Зина вздрогнула, как от ожога, даже выпрямилась. Она сызмала боготворила любовь. Может быть, потому, что ей ничего другого не оставалось, как боготворить? Но она и сейчас приготовилась не спорить, а сражаться.
— Вообще…
— Вообще — все это болтовня, — оборвал чернявый спутник и вынул спички.
— Вобще у нас не курят, — свирепо предупредил один лейтенант и второй поддержал друга:
— Да!
Новенький встал.
— Мы договорились с офицерами, — успела смягчить тон разговора Зина. — Курящий в купе — персона нон грата! Даже я выхожу…

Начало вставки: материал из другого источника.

Lemma perm_loop_ok n : forall s paddr count i, (forall j, 0 <= j < 1024 -> is_Some (wd s (phys (final_page s)) j)) -> 0 <= i -> i + Z.of_nat n <= count -> count <= 1024 ->
  exists s', perm_loop koff n i paddr count s = Ret (tt, s') /\ same_regs s s' /\ palloc s' = palloc s /\
    forall p j, wd s' p j = if decide (p = phys (final_page s) /\ 1024 - count + i <= j < 1024 - count + i + Z.of_nat n)
      then Some (perm_entry paddr (j - (1024 - count))) else wd s p j.
Proof.
  induction n as [|n IH]; intros s paddr count i Hall Hi Hn Hc.
  - exists s. split; [done|]. split; [done|]. split; [done|]. intros p j. by rewrite decide_False by lia.
  - cbn [perm_loop]. rewrite bind_gets. change PT_ENTRY_COUNT with 1024. destruct (Hall (1024 - count + i) ltac:(lia)) as [x Ex].
    destruct (st_word_eq koff (final_page s) _ x (perm_entry paddr i) s Ex) as (s1 & E1 & Hw1 & Hr1 & Hp1). unfold perm_entry in E1 at 1. rewrite (bind_eq _ _ _ _ _ E1).
    pose proof Hr1 as (_ & _ & Hf & _). destruct (IH s1 paddr count (i + 1)) as (s' & E & Hr & Hp & Hw); [|lia..|].
    { intros j Hj. rewrite Hf, Hw1. unfold upd. destruct (decide _); [done|by apply Hall]. }
    exists s'. split; [done|]. split; [by eapply same_regs_trans|]. split; [congruence|]. intros p j. rewrite Hw, Hf, Hw1. unfold upd.
    destruct (decide (p = phys (final_page s) /\ 1024 - count + i <= j < 1024 - count + i + Z.of_nat (S n))) as [[-> Hj]|Hj].
    + destruct (decide (j = 1024 - count + i)) as [->|]; [rewrite decide_False by lia; rewrite decide_True by done; do 2 f_equal; lia|by rewrite decide_True by lia].
    + rewrite !decide_False; [done|..]; intros [-> ?]; apply Hj; lia.
Qed.

(** [pt_phys_perm_map] of [count] pages, while entries are left: the
    address it returns is the one whose page the processor finds in the first of the new
    entries of [final_page], the pages follow each other, and the entries of
    earlier mappings stay. *)
Theorem pt_phys_perm_map_correct s paddr count : (forall j, 0 <= j < 1024 -> is_Some (wd s (phys (final_page s)) j)) ->
  PAGE_ALIGNED paddr = true -> 0 <= count -> 1 <= phys_map_count s -> phys_map_count s + count < 1024 ->
  let c := phys_map_count s + count in
  exists s' v, pt_phys_perm_map koff paddr count s = Ret (v, s') /\ phys_map_count s' = c /\ v = 4294967296 - 4096 * c /\
    (forall i, 0 <= i < count -> vaddr_to_pdindex (v + 4096 * i) = 1023 /\ wd s' (phys (final_page s)) (vaddr_to_ptindex (v + 4096 * i)) = Some (perm_entry paddr i)) /\
    (forall p j, p <> phys (final_page s) \/ 1024 - phys_map_count s <= j -> wd s' p j = wd s p j).
Proof.
  intros Hall Hal Hc0 Hc1 Hc2 c. unfold pt_phys_perm_map. rewrite bind_assert by done. rewrite bind_gets. rewrite u32_small by (unfold is_u32, two32; lia). fold c.
  rewrite (bind_eq _ _ _ tt (set_count c s) eq_refl). rewrite bind_assert by (change PT_ENTRY_COUNT with 1024; lia).
  destruct (perm_loop_ok (Z.to_nat count) (set_count c s) paddr c 0) as (s1 & E1 & Hr1 & Hp1 & Hw1); [done|lia..|]. rewrite (bind_eq _ _ _ _ _ E1). cbn [final_page set_count mem] in Hw1.
  assert (u32 (4294967295 - PAGE_SIZE * c + 1) = 4294967296 - 4096 * c) as -> by (rewrite u32_small; unfold is_u32, two32, PAGE_SIZE; lia).
  eexists (set_flushed _ s1), _. split; [done|]. split; [apply Hr1|]. split; [done|]. cbn [mem set_flushed]. split.
  - intros i Hi. assert (is_u32 (4294967296 - 4096 * c + 4096 * i)) as Hu by (unfold is_u32, two32; lia). rewrite pdindex_eq by done. split; [dlia|].
    unfold vaddr_to_ptindex, PT_ENTRY_COUNT. rewrite ADDR_TO_PN_div, u32_small by done. replace (((4294967296 - 4096 * c + 4096 * i) / 4096) mod 1024) with (1024 - c + i) by dlia.
    rewrite Hw1, decide_True by (split; [done|lia]). do 2 f_equal. lia.
  - intros p j Hpj. rewrite Hw1, decide_False; [done|]. intros [-> Hj]. destruct Hpj; [done|lia].
Qed.
End ops.

(** ** A page directory on the machine with two megabytes *)

Abbreviation demo_koff := (KERNEL_START - KERNEL_PHYS_BASE).
Abbreviation demo_boot_all := (pt_init KERNEL_START KERNEL_START boot_map ;;; pt_template_init demo_koff ;;; pt_create_pagedir demo_koff).

(** The allocator after [pt_init], and its first two blocks of two pages. *)
Definition demo_add : outcome (unit * pages) := page_add_range (tab KERNEL_START (ntabs 2097152 + 1) + 1024) (2097152 + demo_koff) page_init.
Definition two_blocks : bool :=
  match demo_add with
  | Ret (_, p) => match pa_alloc_n 2 p with Ret (Some _, p') => match pa_alloc_n 2 p' with Ret (Some _, _) => true | _ => false end | _ => false end
  | Stop _ => false
  end.

Lemma demo_pagedir : exists R B pd s, demo_boot_all boot_machine = Ret (Some pd, s) /\ ptinv demo_koff R B [pd] s.
Proof.
  destruct (init_ok KERNEL_START 2097152 boot_map boot_layout boot_machine boot_machine_ok) as (s1 & hi & E & Hm & Ho & Hc & Hf & _ & _ & Ea & _).
  set (R := [(tab KERNEL_START (ntabs 2097152 + 1), hi)]) in *. fold demo_add in Ea. assert (two_blocks = true) as H2 by (vm_compute; reflexivity). unfold two_blocks in H2. rewrite Ea in H2.
  assert (boot_mapped demo_koff R (current_pagedir s1) (final_page s1) (tab KERNEL_START 0) (pword (mem s1))) as Hm' by (rewrite Hc, Hf; exact Hm).
  destruct (template_init_ok demo_koff R ∅ s1 _ Hm' Ho) as [[_ En]|(t & s2 & E2 & _ & Et & Hinv & _)]; [by rewrite En in H2|]. rewrite Et in H2.
  destruct (create_pagedir_ok demo_koff R _ _ s2 Hinv) as [[_ En]|(pd & s3 & E3 & _ & Hinv3 & _)]; [by rewrite En in H2|].
  exists R, ({[(pd, 1%nat)]} ∪ ({[(t, 1%nat)]} ∪ ∅)), pd, s3. split; [|exact Hinv3]. by rewrite (bind_eq _ _ _ _ _ E), (bind_eq _ _ _ _ _ E2).
Qed.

Новенький без слова громко закрыл за собой дверь — нечаянно или специально. Зина отмахнула волосы со лба и через молчаливую минуту вышла за ним. Зачем? Да так! Посмотреть в окно. Он курил в тамбуре, а она осталась у своего купе, слушая, как там забахали терпеливые фигуры на терпеливой доске. Смотреть желала, смотри!
Земля преображалась за окном, идущий на север поезд незаметно въезжал в осень. Простор до горизонта порыжел. Облетевшие подсолнухи, напоминая старух, больше не поворачивались за солнцем и неподвижно чернели мертвыми лепешками. Угасающей позолотой отдавали кукурузные поля. Лишь клены у отстававших станционных домиков, грязных от дождей и пыли, поднимаемой и колесами поезда, полыхали раскаленно, казалось, уж дальше некуда, но какой-то клен разгорался еще раскаленней, еще внезапней, как крик.
Зина повернулась от чужого взгляда. На нее смотрели из тамбура. Неотрывно. Беззастенчиво. Хоть уходи. И она пошла — к нему. Молча взяла предложенную сигарету, молча задымила, и когда уже была сигарета на исходе, он спросил:
— Вы актриса?
Она поморщилась.
— Как только женщина более или менее ничего, так актриса? Все терплю, кроме глупости.
Он затряс головой: да, да, да.
— Я не знал, как спросить, кто вы?
— Архитектор. А вас, как я понимаю, нечего и спрашивать. Степная глубинка, крохотный городочек у Аральского моря, вдали от глаз, сплошной секрет! И скучное, но пожирающее душу, но, безусловно, интересное дело, наверное, самое нужное сегодня. Угадала?
Он захохотал. Откровенно, неудержимо, закинув свою чернющую голову. Что за радость — откровенные люди! Как легко с ними, удобно — не существовать, а жить! Она тоже смеялась, сама не зная чему, все звонче и звонче, а он сказал:
— Дело, действительно нужное, и я даже уверен — самое. И для меня — интересное, тоже — самое. Но другим — бог с ними! — может показаться скучным, особенно, если им занимается такой рослый дядька, которому впору выступать борцом в цирке.
— Кто же вы?
— Рыбовод. Научней — ихтиолог. И мой здешний друг — рыбовод. Мы разводим рыбу в прудах.
— Постойте! Ну, тут, в степи, пруды. А вам-то они к чему? У вас же — море!
— Аральское.
— Ну?
— Оно почти без рыбы.
— Почему?
— Море сохнет, рыба дохнет. Это пословица, рожденная у нас. Можно и научней. Бывает, все на свете высыхает… Почти стихи! Грустные. Трагичные. Высыхают даже моря. Возрастает соленость, которой не выдерживают замечательные аральские усачи, лещи, сазаны. Сейчас она в два раза выше довоенной. Пропадают нерестилища, научней, нерестовые площади, рыбе негде размножаться.
— Я только что от моря и не могу представить себе, как оно сохнет.